(** A build that follows a tier of its contract is stamped: without a local
    policy, the model it ran on, by any name that means the same, maps back to a tier of
    that model. *)
Theorem contract_routes_are_stamped stage metadata m t model :
  load_policy environ read_text = Ok None -> is_empty stage = false ->
  contract_route environ read_text load_catalog stage metadata = Ok (Some (m, t)) ->
  is_empty model = false -> resolve_model_id environ model = resolve_model_id environ m ->
  exists t' m', tier_for_model environ read_text load_catalog (Some model) metadata (Some stage) = Ok (Some t')
    /\ (t', m') ∈ stamp_tiers stage
    /\ (m' = model \/ resolve_model_id environ m' = resolve_model_id environ m).
Proof.
  intros NoPolicy Ns H Nm Same. pose proof H as Inv.
  apply contract_route_inv in Inv as (d & q & -> & R & F). destruct (floor_tier_spec _ _ _ R F) as [Rt _].
  assert (Active : truthy_key "routingRequested" (JObj d) || truthy_key "routingOverrides" (JObj d) = true).
  { assert (B : forall k q, tier_of_block stage (dget k d) = Ok (Some q) -> truthy_key k (JObj d) = true).
    { intros k x. unfold tier_of_block, truthy_key, get_truthy. destruct (dget k d) as [[| | | | |b]|]; try done.
      by destruct b. }
    cbn [contract_route] in H. destruct (tier_of_block stage (dget "routingOverrides" d)) as [[o|]|] eqn:Ov; [..|done].
    - rewrite (B _ _ Ov). apply orb_true_r.
    - cbn [mbind res_bind] in H. destruct (tier_of_block stage (dget "routingRequested" d)) as [[o|]|] eqn:Rq; [|done|done].
      by rewrite (B _ _ Rq). }
  assert (M : _tier_model environ load_catalog t stage = Some m).
  { cbn [contract_route] in H. res_step. res_step. destruct v0 as [q'|]; [|done]. res_step. res_step.
    rewrite NoPolicy in Hv2. injection Hv2 as <-. cbn [default _str_map dget list_truthy] in H.
    injection H as H. destruct (_tier_model environ load_catalog v0 stage) as [m'|] eqn:T; [|done].
    injection H as <- ->. done. }
  pose proof (stamp_has_tier t stage m Rt M) as In_.
  destruct (find_some (fun tm => String.eqb tm.2 model || String.eqb (resolve_model_id environ tm.2) (resolve_model_id environ model))
              (stamp_tiers stage) (t, m) In_) as ([t' m'] & Fd & Hit).
  { cbn. by rewrite Same, String.eqb_refl, orb_true_r. }
  exists t', m'. split; [|split].
  - unfold tier_for_model. cbn [or_else_text]. rewrite Nm, NoPolicy. cbn [mbind res_bind list_truthy negb andb].
    rewrite Active, Ns. cbn [negb from_option id]. unfold stamp_tiers in Fd.
    destruct (_route_mode environ); by rewrite Fd.
  - apply List.find_some in Fd as [I _]. by apply list_elem_of_In.
  - cbn in Hit. apply orb_true_iff in Hit as [E|E]; apply String.eqb_eq in E; [by left|]. right. by rewrite E.
Qed.
End Stamp.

☆ ☆ ☆ ☆

Every entry is to be restated word for word.

Written answer:
(** A build that follows a tier of its contract is stamped: without a local
    policy, the model it ran on, by any name that means the same, maps back to a tier of
    that model. *)
Theorem contract_routes_are_stamped stage metadata m t model :
  load_policy environ read_text = Ok None -> is_empty stage = false ->
  contract_route environ read_text load_catalog stage metadata = Ok (Some (m, t)) ->
  is_empty model = false -> resolve_model_id environ model = resolve_model_id environ m ->
  exists t' m', tier_for_model environ read_text load_catalog (Some model) metadata (Some stage) = Ok (Some t')
    /\ (t', m') ∈ stamp_tiers stage
    /\ (m' = model \/ resolve_model_id environ m' = resolve_model_id environ m).
Proof.
  intros NoPolicy Ns H Nm Same. pose proof H as Inv.
  apply contract_route_inv in Inv as (d & q & -> & R & F). destruct (floor_tier_spec _ _ _ R F) as [Rt _].
  assert (Active : truthy_key "routingRequested" (JObj d) || truthy_key "routingOverrides" (JObj d) = true).
  { assert (B : forall k q, tier_of_block stage (dget k d) = Ok (Some q) -> truthy_key k (JObj d) = true).
    { intros k x. unfold tier_of_block, truthy_key, get_truthy. destruct (dget k d) as [[| | | | |b]|]; try done.
      by destruct b. }
    cbn [contract_route] in H. destruct (tier_of_block stage (dget "routingOverrides" d)) as [[o|]|] eqn:Ov; [..|done].
    - rewrite (B _ _ Ov). apply orb_true_r.
    - cbn [mbind res_bind] in H. destruct (tier_of_block stage (dget "routingRequested" d)) as [[o|]|] eqn:Rq; [|done|done].
      by rewrite (B _ _ Rq). }
  assert (M : _tier_model environ load_catalog t stage = Some m).
  { cbn [contract_route] in H. res_step. res_step. destruct v0 as [q'|]; [|done]. res_step. res_step.
    rewrite NoPolicy in Hv2. injection Hv2 as <-. cbn [default _str_map dget list_truthy] in H.
    injection H as H. destruct (_tier_model environ load_catalog v0 stage) as [m'|] eqn:T; [|done].
    injection H as <- ->. done. }
  pose proof (stamp_has_tier t stage m Rt M) as In_.
  destruct (find_some (fun tm => String.eqb tm.2 model || String.eqb (resolve_model_id environ tm.2) (resolve_model_id environ model))
              (stamp_tiers stage) (t, m) In_) as ([t' m'] & Fd & Hit).
  { cbn. by rewrite Same, String.eqb_refl, orb_true_r. }
  exists t', m'. split; [|split].
  - unfold tier_for_model. cbn [or_else_text]. rewrite Nm, NoPolicy. cbn [mbind res_bind list_truthy negb andb].
    rewrite Active, Ns. cbn [negb from_option id]. unfold stamp_tiers in Fd.
    destruct (_route_mode environ); by rewrite Fd.
  - apply List.find_some in Fd as [I _]. by apply list_elem_of_In.
  - cbn in Hit. apply orb_true_iff in Hit as [E|E]; apply String.eqb_eq in E; [by left|]. right. by rewrite E.
Qed.
End Stamp.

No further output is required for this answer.